Nonlinear optical-dielectric dual switching and narrow band gap in a one-dimensional hybrid compound: [(CH3)2S(CH2)3NH3][SbBr5]

Abstract

Organic–inorganic hybrid structural phase-transition compounds have attracted significant attention in recent years due to their excellent optoelectronic properties and potential for multifunctional switchable applications. Seeking such materials and studying the relationships between their changeable physical properties and crystal structures are of great importance for promoting their applications.

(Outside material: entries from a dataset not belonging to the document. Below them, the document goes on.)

(** The first [o] words of the sponge of a one-block message. *)
Lemma sponge_words r o k data padding ws :
  (r <= 25)%nat -> length data = (8 * k)%nat -> bytes_ok data ->
  pad (8 * r) (8 * k) = padding -> length padding = (8 * (r - k))%nat -> (k < r)%nat ->
  le_words 8 padding = ws -> Forall (in_word 64) (le_words 8 data ++ ws ++ replicate (25 - r) 0) ->
  le_words 8 (sponge (8 * r) (8 * o) data) =
  take o (keccak_f 6 (le_words 8 data ++ ws ++ replicate (25 - r) 0)).
Proof.
  intros Hr Hlen Hok Hpad Hplen Hk <- Hw.
  rewrite (sponge_one_block r (8 * o) data k padding) by done. rewrite <-app_assoc.
  apply le_words_output, keccak_f_words; [|done].
  rewrite !length_app, !length_words, length_replicate, Hlen, Hplen, !(Nat.mul_comm 8), !Nat.div_mul; lia.
Qed.

Lemma reps_words s zs : reps s zs -> Forall (in_word 64) zs.
Proof. intros H. induction H as [|a z s zs [Hz _] _ IH]; by constructor. Qed.

Lemma reps_vectorize s zs : reps s zs -> s = vectorize <$> zs.
Proof. intros H. induction H as [|a z s zs [_ ->] _ IH]; [done|]. cbn. by rewrite IH. Qed.

Lemma vectorize_reps zs : Forall (in_word 64) zs -> reps (vectorize <$> zs) zs.
Proof. intros H. induction H; constructor; [by apply vectorize_rep|done]. Qed.

Lemma le_words_nonce n : in_word 64 n -> le_words 8 (le_bytes 8 n) = [n].
Proof.
  intros Hn. pose proof (words_of_words (host := plain_host) 8 [n] ltac:(lia)) as E.
  unfold of_words in E. cbn [fmap list_fmap concat] in E. rewrite app_nil_r in E.
  apply E. by constructor.
Qed.

(** The hashes the kernels compute, as permutations of a padded state: of a
    node, of header and nonce, and of seed and mix. *)
Lemma node_hash_lanes data :
  hash512_wf data ->
  le_words 8 (sha3_512 data) = take 8 (keccak_f 6 (le_words 8 data ++ [2 ^ 63 + 1] ++ replicate 16 0)).
Proof.
  intros [Hlen Hok]. apply (sponge_words 9 8 8 data (pad 72 64) [2 ^ 63 + 1]); try done || lia.
  apply Forall_app. split; [apply (words_in_word (host := plain_host) 8 8); [lia|done|done]|].
  constructor; [done|]. by apply Forall_replicate.
Qed.

Lemma seed_hash_lanes header nonce :
  hash256_wf header -> in_word 64 nonce ->
  le_words 8 (sha3_512 (header ++ le_bytes 8 nonce)) =
  take 8 (keccak_f 6 (le_words 8 header ++ [nonce; 1; 0; 0; 2 ^ 63] ++ replicate 16 0)).
Proof.
  intros [Hlen Hok] Hn.
  assert (El : le_words 8 (header ++ le_bytes 8 nonce) ++ [1; 0; 0; 2 ^ 63] ++ replicate 16 0 =
    le_words 8 header ++ [nonce; 1; 0; 0; 2 ^ 63] ++ replicate 16 0).
  { rewrite (words_app 8 header (le_bytes 8 nonce) 4 1); [|lia|exact Hlen|apply length_le_bytes].
    by rewrite le_words_nonce, <-app_assoc by exact Hn. }
  rewrite <-El.
  apply (sponge_words 9 8 5 _ (pad 72 40)); [lia| | |reflexivity|reflexivity|lia|reflexivity|].
  - by rewrite length_app, length_le_bytes, Hlen.
  - apply Forall_app. split; [done|apply le_bytes_ok].
  - change (25 - 9)%nat with 16%nat. rewrite El. apply Forall_app.
    split; [apply (words_in_word (host := plain_host) 8 4); [lia|done|done]|].
    repeat (constructor; [done|]). constructor.
Qed.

Herein, we report a new one-dimensional, lead-free organic–inorganic hybrid compound, [(CH₃)₂S(CH₂)₃NH₃][SbBr₅] [where [(CH₃)₂S⁺(CH₂)₃NH₃]⁺ = dimethyl(3-propylammonium)sulfonium dications], which undergoes a structural phase transition from the centrosymmetric space group of Pcnm (high temperature) to the polar orthorhombic space group of Pca2₁ (low temperature) and exhibits a large second harmonic generation intensity that is 2.32 times that of KH₂PO₄, accompanied by switchable non-linear optical and dielectric properties. Structural analyses demonstrate that the structural phase transition was triggered by the ordering of the organic cations and the distortions of the inorganic octahedra. Moreover, pyroelectric measurements indicate that the compound should be ferroelectric, and UV-vis absorption and density functional theory calculations reveal a narrow band gap of 2.29 eV (calculated value = 2.06 eV). This work may offer an approach for designing organic–inorganic hybrid compounds with advanced multifunctional properties.